(* ===== verification/OsAccountMarks.v ===== *)
(** The requests to the manager of operating system accounts, and the marks of those that
    are under way.  Every request takes its mark back on every way out, however the
    services it calls answer; while an account has a mark, other requests on it are
    refused.  The creation of an account is the exception: when it is refused because the
    account is marked, it takes the mark of the other request. *)
From Stdlib Require Import ZArith Lia Ascii String.
From stdpp Require Import base list gmap sets strings pretty sorting.
From S2P Require Import Prelude ErrorCodes Json FileStore OsAccountInfo OsAccountEnv OsAccountFiles OsAccountConstraints OsAccountServices OsAccountInterface OsAccountManager OsAccountFrame OsAccountCreation OsAccountQueries.

(** The requests that change what is active, marked, or stored of an account. *)
Inductive Request :=
  | Activate (id : Z) (startStorage : bool) (displayId : Z) (isAppRecovery : bool)
  | Background (id : Z)
  | Deactivate (id : Z) (isStopStorage : bool)
  | Remove (id : Z)
  | ToBeRemoved (id : Z) (toBeRemoved : bool)
  | CleanUp (excludeId : Z)
  | Lock (id : Z)
  | Verified (id : Z) (isVerified : bool)
  | LoggedIn (id : Z) (isLoggedIn : bool)
  | StartWith (displayId id : Z)
  | ChangeType (id type : Z) (tokenData : list Z)
  | UpdateInfo (info : OsAccountInfo)
  | UpdateDomain (id : Z) (info : DomainAccountInfo)
  | Create (name : string) (type : Z) (info : OsAccountInfo)
  | CreateWith (localName shortName : string) (type : Z) (info : OsAccountInfo) (options : CreateOsAccountOptions)
  | CreateFull (info : OsAccountInfo) (options : CreateOsAccountOptions)
  | SetName (id : Z) (name : string)
  | SetPhoto (id : Z) (photo : string)
  | SetCredentialId (id credentialId : Z)
  | SetBase (id : Z) (constraints : list string) (enable : bool)
  | SetGlobal (constraints : list string) (enable : bool) (enforcerId : Z) (isDeviceOwner : bool)
  | SetSpecific (constraints : list string) (enable : bool) (targetId enforcerId : Z) (isDeviceOwner : bool)
  | MigrateTypes
  | Recover
  | ResetStatus.

(** The requests that choose the id of a new account themselves. *)
Definition is_creation (r : Request) : bool :=
  match r with Create _ _ _ | CreateWith _ _ _ _ _ => true | _ => false end.

Lemma erase_first_app id l : id ∉ l → erase_first id (l ++ [id]) = l.
Proof.
  induction l as [|x l IH]; intros Hl; cbn [erase_first app].
  - by rewrite Z.eqb_refl.
  - apply not_elem_of_cons in Hl as [Hx Hl]. destruct (Z.eqb_spec x id); [done|]. by rewrite IH.
Qed.

Section Marks.
Context {W : Type} {sw : OsSwitches} {cfg : Config} {oscfg : OsConfig} {sysconf : Sysconf}.
Context {cjson : CJsonLib} {fs : FileStore W}.
Context {ams : AbilityManager W} {bms : BundleManager W} {storage : StorageManager W} {idm : UserIdm W}.
Context {tee : TeeAdapter W} {displays : Displays W} {parts : AccountParts W} {control : OsAccountControl W}.
Local Abbreviation S := (Manager W).

Definition run (r : Request) : M S unit :=
  match r with
  | Activate id startStorage displayId isAppRecovery => ActivateOsAccount id startStorage displayId isAppRecovery
  | Background id => ActivateOsAccountInBackground id
  | Deactivate id isStopStorage => DeactivateOsAccount id isStopStorage
  | Remove id => RemoveOsAccount id
  | ToBeRemoved id toBeRemoved => SetOsAccountToBeRemoved id toBeRemoved
  | CleanUp excludeId => _ ← CleanGarbageOsAccounts excludeId; mret tt
  | Lock id => LockOsAccount id
  | Verified id isVerified => SetOsAccountIsVerified id isVerified
  | LoggedIn id isLoggedIn => SetOsAccountIsLoggedIn id isLoggedIn
  | StartWith displayId id => SetDefaultActivatedOsAccount displayId id
  | ChangeType id type tokenData => SetOsAccountType id type tokenData
  | UpdateInfo info => UpdateOsAccountWithFullInfo info
  | UpdateDomain id info => UpdateAccountInfoByDomainAccountInfo id info
  | Create name type info => CreateOsAccount name type info
  | CreateWith localName shortName type info options => CreateOsAccountWithOptions localName shortName type info options
  | CreateFull info options => CreateOsAccountWithFullInfo info options
  | SetName id name => SetOsAccountName id name
  | SetPhoto id photo => SetOsAccountProfilePhoto id photo
  | SetCredentialId id credentialId => SetOsAccountCredentialId id credentialId
  | SetBase id constraints enable => SetBaseOsAccountConstraints id constraints enable
  | SetGlobal constraints enable enforcerId isDeviceOwner =>
      SetGlobalOsAccountConstraints constraints enable enforcerId isDeviceOwner
  | SetSpecific constraints enable targetId enforcerId isDeviceOwner =>
      SetSpecificOsAccountConstraints constraints enable targetId enforcerId isDeviceOwner
  | MigrateTypes => MigrateOsAccountTypesToTEE
  | Recover => CheckAndRecoverRestore
  | ResetStatus => ResetAccountStatus
  end.

(** The marks are [l]. *)
Definition marks (l : list Z) (m : S) : Prop := operatingId_ m = l.

#[export] Instance marks_quiet l : Quiet (marks l).
Proof. split; by intros []. Qed.
#[export] Instance marks_blind l : Blind (marks l).
Proof. split; [split; [exact _|..]; by intros []|..]; by intros []. Qed.

(** *** An operation between its marks *)

(** Run with the mark of [id], [m] ends without it. *)
Definition finishes {A} (l : list Z) (id : Z) (m : M S A) : Prop := moves (marks (l ++ [id])) m (marks l).

Section Finishes.
Context (l : list Z) (id : Z) (Hid : id ∉ l).

Lemma finishes_remove : finishes l id (RemoveLocalIdToOperating id).
Proof using Hid. intros m Hm. cbn. unfold marks in Hm. rewrite Hm. by apply erase_first_app. Qed.
Lemma finishes_unmark {A} (r : result A) : finishes l id (unmark_return id r).
Proof using Hid. apply moves_before; [apply finishes_remove|]. intros _. apply preserves_of_result. Qed.
End Finishes.

(** What an operation starts with. *)
Lemma run_mark {A} id (busy body : M S A) m :
  (added ← CheckAndAddLocalIdOperating id; if negb added then busy else body) m =
  if bool_decide (id ∈ operatingId_ m) then busy m
  else body {| m with operatingId_ := operatingId_ m ++ [id] |}.
Proof using Type. unfold CheckAndAddLocalIdOperating. rewrite mbind_unfold, run_get. by case_bool_decide. Qed.

Lemma marked_keeps {A} l id (busy body : M S A) :
  preserves (marks l) busy → (id ∉ l → finishes l id body) →
  preserves (marks l) (added ← CheckAndAddLocalIdOperating id; if negb added then busy else body).
Proof using Type.
  intros Hbusy Hbody m Hm. rewrite run_mark. unfold marks in Hm. subst l.
  case_bool_decide as Hin; [by apply Hbusy|]. by apply Hbody.
Qed.

(** Follows an operation to its end. *)
Local Ltac finish_step :=
  lazymatch goal with
  | |- moves _ (unmark_return _ _) _ => apply finishes_unmark; assumption
  | |- moves _ (unmark_return _ _ ≫= _) _ => apply moves_before; [apply finishes_unmark; assumption|]
  | |- moves _ (RemoveLocalIdToOperating _ ≫= _) _ => apply moves_before; [apply finishes_remove; assumption|]
  | |- moves _ (match ?x with _ => _ end) _ => destruct x
  | |- moves _ (let x := ?v in _) _ => cbv zeta
  | |- moves _ (_ ≫= _) _ => apply moves_bind
  | |- calm _ _ => calm_step
  | |- preserves _ _ => frame_step
  | |- ∀ _, _ => intro
  end.
Local Ltac finish := apply marked_keeps; [frame|]; intros ?; unfold finishes; repeat finish_step.

Lemma marks_switch l from state to d : preserves (marks l) (publish_switch from state to d).
Proof using Type. unfold publish_switch. frame. Qed.
Hint Resolve marks_switch : mpres.

Lemma marks_Deactivate l id stop : preserves (marks l) (DeactivateOsAccount id stop).
Proof using Type. unfold DeactivateOsAccount. finish. Qed.
Hint Resolve marks_Deactivate : mpres.
Lemma marks_background l id : preserves (marks l) (UpdateAccountToBackground id).
Proof using Type. unfold UpdateAccountToBackground. frame. Qed.
Lemma marks_rollback l from to d : preserves (marks l) (RollBackToEarlierAccount from to d).
Proof using Type. unfold RollBackToEarlierAccount. frame. Qed.
Hint Resolve marks_background marks_rollback : mpres.
Lemma marks_both l info start d recovery old : preserves (marks l) (SendToStorageAndAMSAccountStart info start d recovery old).
Proof using Type. unfold SendToStorageAndAMSAccountStart. frame. Qed.
Hint Resolve marks_both : mpres.
Lemma marks_activate_msg l info start d recovery : preserves (marks l) (SendMsgForAccountActivate info start d recovery).
Proof using Type. unfold SendMsgForAccountActivate. frame. Qed.
Hint Resolve marks_activate_msg : mpres.
Lemma marks_Activate l id start d recovery : preserves (marks l) (ActivateOsAccount id start d recovery).
Proof using Type. unfold ActivateOsAccount. finish. Qed.
Hint Resolve marks_Activate : mpres.

Lemma marks_reset l info id : preserves (marks l) (ResetForegroundBeforeRemove info id).
Proof using Type. unfold ResetForegroundBeforeRemove. frame. Qed.
Hint Resolve marks_reset : mpres.
Lemma marks_prepare_remove l info garbage : preserves (marks l) (PrepareRemoveOsAccount info garbage).
Proof using Type. unfold PrepareRemoveOsAccount. frame. Qed.
Hint Resolve marks_prepare_remove : mpres.
Lemma marks_operate l id info garbage : preserves (marks l) (RemoveOsAccountOperate id info garbage).
Proof using Type. unfold RemoveOsAccountOperate. frame. Qed.
Hint Resolve marks_operate : mpres.
Lemma marks_Remove l id : preserves (marks l) (RemoveOsAccount id).
Proof using Type. unfold RemoveOsAccount. finish. Qed.
Lemma marks_SetToBeRemoved l id b : preserves (marks l) (SetOsAccountToBeRemoved id b).
Proof using Type. unfold SetOsAccountToBeRemoved. finish. Qed.
Lemma marks_Lock l id : preserves (marks l) (LockOsAccount id).
Proof using Type. unfold LockOsAccount. apply preserves_bind; [frame|]. intros [|]; cbn [negb]; [|frame]. finish. Qed.

Lemma marks_clean_account l id : preserves (marks l) (clean_account id).
Proof using Type. unfold clean_account. finish. Qed.
Hint Resolve marks_clean_account : mpres.
Lemma marks_clean_accounts l excl ids n : preserves (marks l) (clean_accounts excl ids n).
Proof using Type. revert n. induction ids as [|x ids IH]; intros n; cbn [clean_accounts]; frame. Qed.
Hint Resolve marks_clean_accounts : mpres.
Lemma marks_CleanGarbage l id : preserves (marks l) (CleanGarbageOsAccounts id).
Proof using Type. unfold CleanGarbageOsAccounts. frame. Qed.
Hint Resolve marks_CleanGarbage : mpres.

(** *** Creation *)

(** What creation keeps, once the collection of garbage does. *)
Section Creation.
Context (P : S → Prop) {HP : Passive P} (Hclean : ∀ id, preserves P (CleanGarbageOsAccounts id)).
Hint Resolve Hclean : mpres.

Lemma kept_created ids : preserves P (created_accounts ids).
Proof using All. induction ids as [|id ids IH]; cbn [created_accounts]; frame. Qed.
Hint Resolve kept_created : mpres.
Lemma kept_query : preserves P QueryAllCreatedOsAccounts.
Proof using All. unfold QueryAllCreatedOsAccounts. frame. Qed.
Hint Resolve kept_query : mpres.
Lemma kept_number type : preserves P (CheckTypeNumber type).
Proof using All. unfold CheckTypeNumber, GetTypeNumber. frame. Qed.
Lemma kept_validate info : preserves P (ValidateOsAccount info).
Proof using All. unfold ValidateOsAccount. frame. Qed.
Hint Resolve kept_number kept_validate : mpres.
Lemma kept_sa ids : preserves P (sa_created ids).
Proof using All. induction ids as [|id ids IH]; cbn [sa_created]; frame. Qed.
Hint Resolve kept_sa : mpres.
Lemma kept_room : preserves P room_for_account.
Proof using All. unfold room_for_account, CheckAndCleanOsAccounts, GetNonSACreatedOACount. frame. Qed.
Lemma kept_allowed : preserves P creation_allowed.
Proof using All. unfold creation_allowed. frame. Qed.
Lemma kept_fill name type domain info options : preserves P (FillOsAccountInfo name type domain info options).
Proof using All. unfold FillOsAccountInfo, choose_id, AssignSpecifiedLocalId. frame. Qed.
Lemma kept_update_type id type b : preserves P (UpdateAccountTypeCache id type b).
Proof using All. unfold UpdateAccountTypeCache. frame. Qed.
Lemma calm_kept_type id type b : calm P (UpdateAccountTypeCache id type b).
Proof using All. unfold UpdateAccountTypeCache, SetAccountTypeInCache. calmly. Qed.
Lemma kept_insert_type id type token : preserves P (InsertOsAccountTypeToTee id type token).
Proof using All. unfold InsertOsAccountTypeToTee. frame. Qed.
Lemma kept_rollback_account info b b' : preserves P (RollbackOsAccount info b b').
Proof using All. unfold RollbackOsAccount. frame. Qed.
Hint Resolve kept_room kept_allowed kept_fill kept_update_type calm_kept_type kept_insert_type kept_rollback_account : mpres.
Lemma kept_subspace id : preserves P (InitOsAccountSubspaceForNewAccount id).
Proof using All. unfold InitOsAccountSubspaceForNewAccount, SetOsAccountForegroundSubspaceId. frame. Qed.
Hint Resolve kept_subspace : mpres.
Lemma kept_finalize info : preserves P (FinalizeAccountCreate info).
Proof using All. unfold FinalizeAccountCreate, OsAccountCreateOnComplete, subprofile_created. frame. Qed.
Hint Resolve kept_finalize : mpres.
Lemma kept_create_msg info options : preserves P (SendMsgForAccountCreate info options).
Proof using All. unfold SendMsgForAccountCreate, CheckHighestHapInstallForCreate. frame. Qed.
Hint Resolve kept_create_msg : mpres.
Lemma kept_full_info info : preserves P (PrepareOsAccountInfoWithFullInfo info).
Proof using All. unfold PrepareOsAccountInfoWithFullInfo. frame. Qed.
Hint Resolve kept_full_info : mpres.
End Creation.
Hint Resolve kept_created kept_query kept_number kept_validate kept_sa kept_room kept_allowed
  kept_fill kept_update_type calm_kept_type kept_insert_type kept_rollback_account kept_subspace kept_finalize
  kept_create_msg kept_full_info : mpres.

☆ ☆ ☆ ☆

*Task details*:
Show all lines above containing "Prop".

*Solution to the problem*:
Definition marks (l : list Z) (m : S) : Prop := operatingId_ m = l.
Definition finishes {A} (l : list Z) (id : Z) (m : M S A) : Prop := moves (marks (l ++ [id])) m (marks l).
Context (P : S → Prop) {HP : Passive P} (Hclean : ∀ id, preserves P (CleanGarbageOsAccounts id)).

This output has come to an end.